_Given data:_
(** [run_erev_analysis(ranges, scenarios, save_csv=False)]: the rows in
    loop order (scenarios outer, ranges inner).  The derived columns
    [CO2_saved_Mt], [$ per EV-mile], [$ per ton CO2] are functions of the
    row, and writing the CSV does not change the result. *)
Definition run_erev_analysis (ranges : option (list Q)) (scenarios : option (list string))
  : Result (list Row) :=
  let ranges := match ranges with None => [25; 50; 75; 100; 125; 150] | Some rs => rs end in
  let scenarios := match scenarios with None => ["Worst"; "Average"; "Best"] | Some s => s end in
  let n_veh := compute_fleet_size VMT_TOTAL VMT_PER_VEH in
  rows <- map_result (fun sc => map_result (erev_row n_veh sc) ranges) scenarios ;;
  Ok (List.concat rows).

Definition CO2_saved_Mt (row : Row) : Q := CO2_saved_tons row / 1e6.

End ErevCalculations.

Module ErevFacts.
Import Py ErevCalculations QFacts.
#[local] Open Scope string_scope.

Lemma map_result_in {A B : Type} (f : A -> Result B) (xs : list A) (ys : list B) (y : B) :
  map_result f xs = Ok ys -> In y ys -> exists x, In x xs /\ f x = Ok y.
Proof.
  revert ys. induction xs as [|x xs IH]; intros ys H Hy; simpl in H.
  - injection H as <-. destruct Hy.
  - destruct (f x) as [b|e] eqn:Hf; [|discriminate].
    simpl in H. destruct (map_result f xs) as [bs|e] eqn:Hr; [|discriminate].
    simpl in H. injection H as <-.
    destruct Hy as [<-|Hy].
    + exists x. split; [left; reflexivity | exact Hf].
    + destruct (IH bs eq_refl Hy) as (x' & Hx' & Hf').
      exists x'. split; [right; exact Hx' | exact Hf'].
Qed.

Lemma run_erev_analysis_in (ranges : option (list Q)) (scs : option (list string))
  (rows : list Row) (x : Row) :
  run_erev_analysis ranges scs = Ok rows -> In x rows ->
  exists sc, erev_row (compute_fleet_size VMT_TOTAL VMT_PER_VEH) sc (Range_mi x) = Ok x.
Proof.
  unfold run_erev_analysis. intros H Hx.
  match type of H with
  | Py.bind ?m _ = _ => destruct m as [rss|e] eqn:Hm; [|discriminate]
  end.
  simpl in H. injection H as <-.
  apply in_concat in Hx as (rs & Hrs & Hx).
  destruct (map_result_in _ _ _ _ Hm Hrs) as (sc & _ & Hsc).
  destruct (map_result_in _ _ _ _ Hsc Hx) as (r & _ & Hr).
  exists sc.
  assert (Er : Range_mi x = r).
  { unfold erev_row in Hr. destruct (compute_emissions _ _ _ _) as [[? ?] ?].
    simpl in Hr. destruct compute_costs; [|discriminate].
    injection Hr as <-. reflexivity. }
  rewrite Er. exact Hr.
Qed.

Definition cost_mult_of (sc : string) : option Q := option_map snd (lookup_s SCENARIOS sc).

Lemma compute_costs_cost_mult (r ev saved : Q) (sc1 sc2 : string) (c1 c2 : CostMetrics) :
  compute_costs r ev saved sc1 = Ok c1 -> compute_costs r ev saved sc2 = Ok c2 ->
  cost_mult_of sc1 = cost_mult_of sc2 -> c1 = c2.
Proof.
  unfold compute_costs, cost_mult_of.
  destruct (lookup_s SCENARIOS sc1) as [[g1 m1]|]; [|discriminate].
  destruct (lookup_s SCENARIOS sc2) as [[g2 m2]|]; [|discriminate].
  simpl. intros H1 H2 E. injection E as <-. congruence.
Qed.

Lemma erev_row_fields (n_veh : Q) (sc : string) (r : Q) (row : Row) :
  erev_row n_veh sc r = Ok row ->
  let share := compute_ev_vmt_share r in
  let ev_vmt := VMT_TOTAL * share in
  let gas_vmt := VMT_TOTAL - ev_vmt in
  Scenario row = sc /\ Range_mi row = r /\ EV_share row = share /\
  EV_VMT row = ev_vmt /\ Gas_VMT row = gas_vmt /\
  Installed_TWh row = compute_installed_capacity_twh n_veh r /\
  CO2_saved_tons row = snd (compute_emissions ev_vmt gas_vmt GGAS GEV) /\
  compute_costs r ev_vmt (CO2_saved_tons row) sc = Ok (costs row).
Proof.
  unfold erev_row. simpl. intros H.
  destruct (compute_costs _ _ _ sc) as [c|e] eqn:Hc; [|discriminate].
  simpl in H. injection H as <-. simpl.
  repeat split; assumption.
Qed.

(** C8: in the result of [run_erev_analysis], two rows for the same range
    agree on [EV_share], [EV_VMT], [Gas_VMT], [Installed_TWh] and
    [CO2_saved_tons] whatever their scenarios: [grid_mult] reaches no
    output.  The cost columns depend on the scenario only through its
    [cost_mult]. *)
Theorem run_erev_analysis_scenario_independent (ranges : option (list Q))
  (scs : option (list string)) (rows : list Row) (x y : Row) :
  run_erev_analysis ranges scs = Ok rows -> In x rows -> In y rows ->
  Range_mi x = Range_mi y ->
  EV_share x = EV_share y /\ EV_VMT x = EV_VMT y /\ Gas_VMT x = Gas_VMT y /\
  Installed_TWh x = Installed_TWh y /\ CO2_saved_tons x = CO2_saved_tons y /\
  (cost_mult_of (Scenario x) = cost_mult_of (Scenario y) -> costs x = costs y).
Proof.
  intros H Hx Hy Er.
  destruct (run_erev_analysis_in _ _ _ _ H Hx) as [scx Hrx].
  destruct (run_erev_analysis_in _ _ _ _ H Hy) as [scy Hry].
  rewrite Er in Hrx.
  destruct (erev_row_fields _ _ _ _ Hrx) as (Sx & _ & Shx & Evx & Gx & Ix & Cx & Kx).
  destruct (erev_row_fields _ _ _ _ Hry) as (Sy & _ & Shy & Evy & Gy & Iy & Cy & Ky).
  repeat split; try congruence.
  intros Em. rewrite Sx, Sy in Em.
  rewrite Cx, <- Cy in Kx.
  exact (compute_costs_cost_mult _ _ _ _ _ _ _ Kx Ky Em).
Qed.

Lemma run_erev_analysis_scenario_independent_witness :
  exists rows x y,
    run_erev_analysis (Some [100]) (Some ["Worst"; "Best"]) = Ok rows /\
    In x rows /\ In y rows /\ Range_mi x = Range_mi y /\ Scenario x <> Scenario y /\
    (EV_share x = EV_share y /\ EV_VMT x = EV_VMT y /\ Gas_VMT x = Gas_VMT y /\
     Installed_TWh x = Installed_TWh y /\ CO2_saved_tons x = CO2_saved_tons y /\
     (cost_mult_of (Scenario x) = cost_mult_of (Scenario y) -> costs x = costs y)).
Proof.
  do 3 eexists.
  split; [vm_compute; reflexivity|].
  split; [left; reflexivity|].
  split; [right; left; reflexivity|].
  split; [reflexivity|].
  split; [discriminate|].
  eapply (run_erev_analysis_scenario_independent (Some [100]) (Some ["Worst"; "Best"])).
  - vm_compute. reflexivity.
  - left. reflexivity.
  - right. left. reflexivity.
  - reflexivity.
Defined.

(** C7: [run_erev_analysis(ranges=[100], scenarios=["Average"])] returns
    exactly one row, with [EV_share = 0.84] and
    [Gas_VMT = VMT_TOTAL - EV_VMT]. *)
Theorem run_erev_analysis_average_100 :
  exists row,
    run_erev_analysis (Some [100]) (Some ["Average"]) = Ok [row] /\
    EV_share row = 0.84 /\ Gas_VMT row = VMT_TOTAL - EV_VMT row.
Proof.
  eexists. split; [vm_compute; reflexivity|].
  split; reflexivity.
Qed.

Lemma GGAS_pos : 0 < GGAS.
Proof. reflexivity. Qed.

(** C9: the paper path's savings are [GGAS*gas_vmt/1e6 - GEV*ev_vmt/1e6];
    they equal the avoided emissions [ev_vmt*(GGAS-GEV)/1e6] only when
    [gas_vmt = ev_vmt]; they are negative whenever [GEV*ev_vmt > GGAS*gas_vmt],
    which holds at range 100 (share 0.84), where the row's savings are
    negative. *)
Theorem compute_emissions_savings (ev_vmt gas_vmt : Q) :
  let saved := snd (compute_emissions ev_vmt gas_vmt GGAS GEV) in
  saved == GGAS * gas_vmt / 1e6 - GEV * ev_vmt / 1e6 /\
  (saved == ev_vmt * (GGAS - GEV) / 1e6 <-> gas_vmt == ev_vmt) /\
  (GGAS * gas_vmt < GEV * ev_vmt -> saved < 0) /\
  (compute_ev_vmt_share 100 = 0.84 /\
   GGAS * (VMT_TOTAL - VMT_TOTAL * 0.84) < GEV * (VMT_TOTAL * 0.84) /\
   snd (compute_emissions (VMT_TOTAL * 0.84) (VMT_TOTAL - VMT_TOTAL * 0.84) GGAS GEV) < 0).
Proof.
  simpl. pose proof GGAS_pos as Hg.
  split; [|split; [|split]].
  - unfold Qdiv. ring.
  - split.
    + intros H.
      assert (H' : GGAS * (gas_vmt - ev_vmt) == 0).
      { unfold Qdiv in H.
        change (/ 1e6) with (1 # 1000000) in H. nra. }
      destruct (Qeq_dec (gas_vmt - ev_vmt) 0) as [E|E]; [lra|].
      exfalso. apply Qmult_integral in H' as [H'|H']; [lra|contradiction].
    + intros H. rewrite H. unfold Qdiv. ring.
  - intros H. unfold Qdiv.
    change (/ 1e6) with (1 # 1000000). nra.
  - split; [reflexivity|]. split; reflexivity.
Qed.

_Task:_ Copy out the lines above word for word, stopping after the line containing "let ranges := match".

_Final answer:_
(** [run_erev_analysis(ranges, scenarios, save_csv=False)]: the rows in
    loop order (scenarios outer, ranges inner).  The derived columns
    [CO2_saved_Mt], [$ per EV-mile], [$ per ton CO2] are functions of the
    row, and writing the CSV does not change the result. *)
Definition run_erev_analysis (ranges : option (list Q)) (scenarios : option (list string))
  : Result (list Row) :=
  let ranges := match ranges with None => [25; 50; 75; 100; 125; 150] | Some rs => rs end in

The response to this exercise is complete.